Inspirational Urban
Space: Main Street Mall, Marshalltown Johannesburg
Contemporary South African architects and planners seem
obsessed with over regulated ready made plastic spaces. We create instant
cities in the suburbs – fabricating high streets, linking no place to no
destination. This trend has spurned developments like Melrose Arch, which
stretch from access control boom to electric perimeter fence. There would seem to
be reason for this obsession. One has only to look at the urban disaster along
Bree or Joubert Street
in the CBD. Suddenly over regulation seems a sensible solution for “public
space” in Johannesburg.
Downtown, Bree and Joubert Street
and many others, portray a city on the brink of collapse, strangling itself
through lack of management, regulation or design. Sidewalks choked with
informal traders and litter, push pedestrians into the street and rob the city
of vital public space.
Cities are not solely created through built density, but
rather through the creation of sustainable, safe public space. The great American urbanist Jane Jacobs noted,
“Think of a city and what comes to mind - Its streets!” A city is not simply a
collection of buildings created in a void, with streets as a left over space
between. The city is a living organism and streets, as its main public spaces,
are the arteries that sustain the citie’s life.

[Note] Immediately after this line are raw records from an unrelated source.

(* ===== verification/_CoqProject ===== *)
-Q . S2P
Prelude.v
Wire.v
RpcClient.v
Runtime.v
CString.v
Storage.v
Members.v
Raft.v
Config.v
Proposals.v
HostClients.v
Peer.v
KvSpec.v
PeerSafety.v
PeerApply.v
PeerQueue.v
Outbox.v
Answers.v
RaftNet.v
PeerFaults.v
Recovery.v
Host.v
Services.v
HostLaws.v
ServiceLaws.v
System.v
Traces.v
Hosting.v
Truth.v
EchoServer.v
Shutdown.v
Progress.v
Cluster.v
RealTime.v
Final.v
Linear.v
Owed.v
EchoClient.v
Clients.v
Instances.v
ReplRaft.v
Witnesses.v
ClusterWitness.v
ClientsWitness.v
ObjPool.v
Threads.v
BlockingQueue.v
LoopTask.v
FixedFunction.v
LogStream.v
Clock.v
NetBase.v
AsioRpc.v
Logging.v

The rebirth of the city has to start on the street! When
people say that a city is dangerous – perceived or real - they mean that they
don’t feel safe on their own pavement; they don’t feel safe on heir own street.
Downtown, streets like the redeveloped Main Street Mall,
have brought life back to the city. Streets in the CBD are not sterile and
faux. Unlike Sandton, where roads were designed only for cars, downtown streets
are social spaces, community nodes, and explosions of colour, energy and daily
interaction. Rather than trying to control and regulate the urban environment
with security boom gates and razor wire, arteries like Main Street have become safe through encouraging
activity.
The upgrade of Main
Street in 2005, reduced motor traffic to a single lane,
creating wide New York
style pavements. The widened pavements provide space for pedestrians, coffee
shops and urban greenery. Main Street Mall has spurned the re emergence of downtown
café culture. Office workers desk bound for decades, once too afraid to explore
the city beyond their access controlled office blocks, have ventured back on to
the street. Secretaries on smoke breaks, coffee shops, convenience stores,
shoppers and scores of pedestrians, have created a city node alive with
activity and interaction. Along Main
Street the city becomes an urban interactive theatre!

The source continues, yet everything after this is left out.